Foreign Words, by Vassilis Alexakis, is an invitation au voyage, a book that takes us on a journey through time and space with the story teller as he travels from Paris where he lives as the book opens, to Greece where he grew up, and where his father has just died, to the Central African Republic as he undertakes the study of Sango.
Why learn Sango is a question the book's narrator himself has trouble answering. His ruminations on the surprising decision to study it are both humorous and penetrating. He traces events from his past (his early infatuation with Tarzan, a picture of his grandfather taken in Bangi before WWI, the death of his mother) and confronts his own mortality, suspecting that, at the age of fifty-two, he might be incapable of learning anything new, or summoning the courage to venture outside what he knows, or having amorous adventures.... He hopes to disprove such suspicions, of course. He also ruminates on his inability to write the phrase "my father is dead" in either of the two languages he knows, his native Greek, his adopted French.

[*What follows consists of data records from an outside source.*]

Lemma inv_no_answer resp minimizing wk :
  walk_sound qname wk -> decoded_message resp ->
  inv I (no_answer r checkingDisabled rec resp qname qtype glueDepth minimizing wk) outcome_sound refused_here.
Proof.
  intros Hwk (_ & _ & _ & [_ Hauth] & _). unfold no_answer.
  destruct (read_referral_spec qname (wk_zone wk) _ Hauth no_referral) as [Hf Hns].
  { by left. } { by intros ns ?%elem_of_empty. }
  cbn zeta. case_bool_decide as Hempty.
  - destruct minimizing; [by apply inv_ret, walk_sound_turn|].
    eapply inv_bind; [apply inv_now|]. intros t _.
    eapply inv_bind; [by apply inv_lift_bogus; intros b Hb; apply (denial_checked wk _ _ _ _ Hwk) in Hb;
      [exact Hb|apply proof_data]|].
    intros b [Hyes Hno]. apply inv_ret. exists [], qname, []. cbn [res_Answers res_Authority res_Secure].
    destruct (soaAuthority_spec (m_Authorities resp)) as [? ?].
    split_and!; [constructor|done|constructor|simpl; lia|done|done|done| | |split; [constructor|]].
    + intros Hb. destruct (Hyes Hb). split_and!; [done|by constructor|done].
    + intros Hb Hv. exists qname. split; [by left|by apply Hno].
    + rewrite Forall_forall in Hauth. apply Forall_forall. intros rr Hrr. by apply Hauth, soaAuthority_incl.
  - apply inv_follow_referral; [done| |done]. by destruct Hf as [[? _]|?].
Qed.

Lemma inv_success resp minimizing wk :
  walk_sound qname wk -> decoded_message resp ->
  inv I (success r checkingDisabled rec resp qname qtype depth glueDepth minimizing wk) outcome_sound refused_here.
Proof.
  intros Hwk Hresp. unfold success. destruct minimizing; [by apply inv_no_answer|].
  pose proof (follow_chain_spec depth qtype (m_Answers resp) qname Hdepth maxCNAMEChain [] qname
    ltac:(lia) ltac:(simpl; lia) ltac:(constructor) ltac:(constructor)) as Hfc.
  destruct (follow_chain _ _ _ _ _ _) as [[[chain answers] name]|e].
  2: { subst e. by apply inv_throw, refusal_other. }
  destruct Hfc as (Hl & Ht & Hin & Hlen).
  assert (Hwell : Forall decoded_rr (chain ++ answers)).
  { destruct Hresp as (_ & _ & [_ Hd] & _). rewrite Forall_forall in Hd. eapply Forall_impl; [exact Hin|exact Hd]. }
  apply (inv_bind _ _ _ (eq (chain, answers, name))); [by apply inv_lift|]. intros ? <-.
  pose proof Hwk as [Habove Hs Hon].
  assert (Hclass : Forall (fun rr => rr_Class rr = ClassIN) (chain ++ answers)).
  { apply Forall_app. split; [by eapply linked_IN|]. eapply Forall_impl; [exact Ht|]. by intros rr (_ & ? & _). }
  case_bool_decide as Hans; cbn [negb].
  - case_bool_decide as Hn; cbn [negb]; [by apply inv_no_answer|].
    assert (Hchain : chain <> []).
    { intros ->. destruct (linked_end _ _ _ _ Hl) as [[_ ?]|(? & ?%elem_of_nil & _)]; congruence. }
    assert (Hdeep : (depth < depth + length chain)%nat) by (destruct chain; [done|simpl; lia]).
    eapply inv_bind.
    { eapply inv_mono; [apply Hrec; [|lia]|exact (fun _ h => h)|by intros e; eapply refusal_chain].
      destruct Hresp as (_ & _ & [_ Hd] & _). apply Forall_app in Hin as [Hin _]. by eapply linked_full. }
    intros res Hres. eapply inv_bind; [apply inv_now|]. intros t _.
    eapply inv_bind; [apply inv_validateAnswer; [done..|by apply Forall_app in Hclass as [? _]]|].
    intros b [Hyes Hno]. apply inv_ret. eapply resolution_chain; [done|done| |done|by apply Forall_app in Hwell as [? _]].
    intros Hb. by apply Hyes.
  - eapply inv_bind; [apply inv_now|]. intros t _.
    eapply inv_bind; [apply inv_validateAnswer; [done| |done]|].
    { by intros [_ ?]%app_eq_nil. }
    intros b [Hyes Hno]. apply inv_ret. exists chain, name, answers.
    cbn [res_Answers res_Authority res_Secure].
    split_and!; [done..|simpl; lia|constructor|done| | |by split].
    + intros Hb. destruct (Hyes Hb) as [? Ha]. split_and!; [done| |done].
      intros Hasc. eapply Forall_impl; [by apply Ha|]. intros rr ?. exists qname. split; [by left|done].
    + intros Hb Hv. exists qname. split; [by left|by apply Hno].
Qed.

Lemma inv_respond resp minimizing wk :
  walk_sound qname wk -> decoded_message resp ->
  inv I (respond r checkingDisabled rec resp qname qtype depth glueDepth minimizing wk) outcome_sound refused_here.
Proof.
  intros Hwk Hresp. unfold respond. destruct (_ && minimizing); [by apply inv_ret, walk_sound_turn|].
  eapply inv_bind; [by apply inv_follow_signer|]. clear wk Hwk. intros wk Hwk.
  destruct (_ =? RCodeNameError).
  - eapply inv_bind; [apply inv_now|]. intros t _.
    eapply inv_bind; [by apply inv_lift_bogus; intros b Hb; apply (denial_checked wk _ _ _ _ Hwk) in Hb;
      [exact Hb|apply proof_name]|].
    intros b [Hyes Hno]. apply inv_throw. split; [done|]. intros name soa [= <- <-].
    split; [intros rr Hrr; split; [by apply first_soa_spec in Hrr|by apply (first_soa_decoded resp)]|].
    exists []. split; [constructor|]. intros Hv.
    destruct b; [left; by apply Hyes|right; by apply Hno].
  - destruct (negb _); [by apply inv_throw, refusal_other|by apply inv_success].
Qed.

Lemma inv_step wk : walk_sound qname wk ->
  inv I (step r checkingDisabled rec qname qtype depth glueDepth wk) outcome_sound refused_here.
Proof.
  intros Hwk. unfold step. cbn zeta. eapply inv_bind.
  { eapply inv_try, inv_ask; [apply (ri_walk I HI)|done|exact (fun _ h => h)]. }
  intros [[resp s]|e] Hreply; [|by apply inv_no_reply].
  apply inv_respond; [done|]. by destruct Hreply as (_ & _ & ? & _).
Qed.

Lemma inv_rounds n : forall wk, walk_sound qname wk ->
  inv I (rounds r checkingDisabled rec n qname qtype depth glueDepth wk) (resolved qname qtype depth) refused_here.
Proof.
  induction n as [|n IH]; intros wk Hwk; cbn [rounds];
    (eapply inv_bind; [eapply (inv_ctx_Err r); [apply (wi_net r I (ri_walk I HI))|by apply refusal_other]|]; intros _ _).
  - by apply inv_throw, refusal_other.
  - eapply inv_bind; [by apply inv_step|]. intros [res|wk'] Ho; [by apply inv_ret|by apply IH].
Qed.
End round.

(** *** The recursion *)

Lemma inv_assoc {A B C} (m : M A) (f : A -> M B) (g : B -> M C) Q E :
  inv I ((m ≫= f) ≫= g) Q E -> inv I (m ≫= (fun a => f a ≫= g)) Q E.
Proof. intros Hi w. eapply obeys_same; [|apply Hi]. apply M_bind_assoc. Qed.

Lemma inv_resolve_body rec qname qtype depth glueDepth :
  labels_full qname -> (depth < maxCNAMEChain)%nat ->
  (forall name depth', labels_full name -> (depth < depth' < maxCNAMEChain)%nat ->
    inv I (rec name qtype depth' glueDepth) (resolved name qtype depth') (refused validating name qtype)) ->
  (forall ns, labels_full ns -> (glueDepth < maxGlueLookups)%nat ->
    inv I (rec ns TypeA 0%nat (S glueDepth)) (fun _ => True) (fun _ => True)) ->
  inv I (resolve_body r checkingDisabled rec qname qtype depth glueDepth)
    (resolved qname qtype depth) (refused validating qname qtype).
Proof.
  intros Hname Hdepth Hrec Hglue. unfold resolve_body.
  eapply (inv_bind _ _ _ (fun _ => True)).
  { case_bool_decide; [|by apply inv_ret]. by eapply inv_mono; [apply inv_primeRootServers|..]. }
  intros _ _. eapply inv_bind; [apply inv_startingPoint|]. intros [[[zone servers] wasSecure] fromCache] [Hsub Hd].
  cbn [fst snd] in Hsub, Hd. apply inv_assoc. eapply inv_bind.
  { eapply inv_mono; [by apply (inv_start qname)|exact (fun _ h => h)|apply refusal_validate]. }
  intros wk Hwk. by apply inv_rounds.
Qed.

(** So many calls are left when the chain and the glue lookups are at these
    depths. *)
Definition calls_left (depth glueDepth : nat) : nat :=
  ((maxGlueLookups - glueDepth) * maxCNAMEChain + (maxCNAMEChain - depth))%nat.

Lemma inv_resolve fuel : forall qname qtype depth glueDepth,
  labels_full qname -> (depth < maxCNAMEChain)%nat -> (glueDepth <= maxGlueLookups)%nat ->
  (calls_left depth glueDepth <= fuel)%nat ->
  inv I (resolve r checkingDisabled fuel qname qtype depth glueDepth)
    (resolved qname qtype depth) (refused validating qname qtype).
Proof.
  unfold calls_left, maxGlueLookups, maxCNAMEChain.
  induction fuel as [|fuel IH]; intros qname qtype depth glueDepth Hname Hd Hg Hf; [lia|].
  cbn [resolve]. apply inv_resolve_body; [done|done|..].
  - intros name depth' Hn Hd'. apply IH; unfold maxCNAMEChain in *; [done|lia..].
  - intros ns Hn Hg'. eapply inv_mono; [apply IH|done|done]; unfold maxGlueLookups in *; [done|lia..].
Qed.

Lemma inv_ResolveRR qname qtype : labels_full qname ->
  inv I (ResolveRR r checkingDisabled qname qtype)
    (resolved qname qtype 0) (refused validating qname qtype).
Proof. intros. apply inv_resolve; unfold maxCNAMEChain; [done|lia..|]. done. Qed.
End resolver.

All these themes, along with questions about French colonialism in Africa and the political reasons for his exile in France, are woven into an intimate portrait of a man struggling to come to terms with the death of his father and the fact that, in one of the book's more poignant lines, he is now "all alone one." In the midst of his Sango study (which we observe and take part in, learning Sango as he does), Alexakis's narrator discovers that he is able to write "baba ti mbi a kui," "my father is dead," in that language quite easily: it has no associations for him and carries none of his memories. Inevitably perhaps, as he acquires experience through the language, meets its living speakers, travels in the places where it grew up and has struggled to survive, his use of Sango changes. He grows more sensitive to its nuances, its music. And in the end, he finds himself unable, now in yet a third language, to utter the telling phrase.
The work is a profound meditation on language and loss, on the language of loss, and also on the power and magic of words--their power to change the way we see ourselves, their magic to renew our lives after hardship, loss, and death. The story is simultaneously filled with delicate suspense and emotional honesty, while the narration is full of humor, tender self-deprecation, and subtle irony.
As one reviewer has put it, the novel is "a new and wondrous meditation on languages, their lives, their death--the terrible moment when they have no more voice--on words that know everything and are able to give you back your memories, your history." Or as Alexakis's narrator says, "Languages return the interest you show in them. They tell you stories only to encourage you to tell your own.... Foreign words are compassionate. They are moved by the least little sentence you write in their language, and it doesn't matter if it's filled with mistakes."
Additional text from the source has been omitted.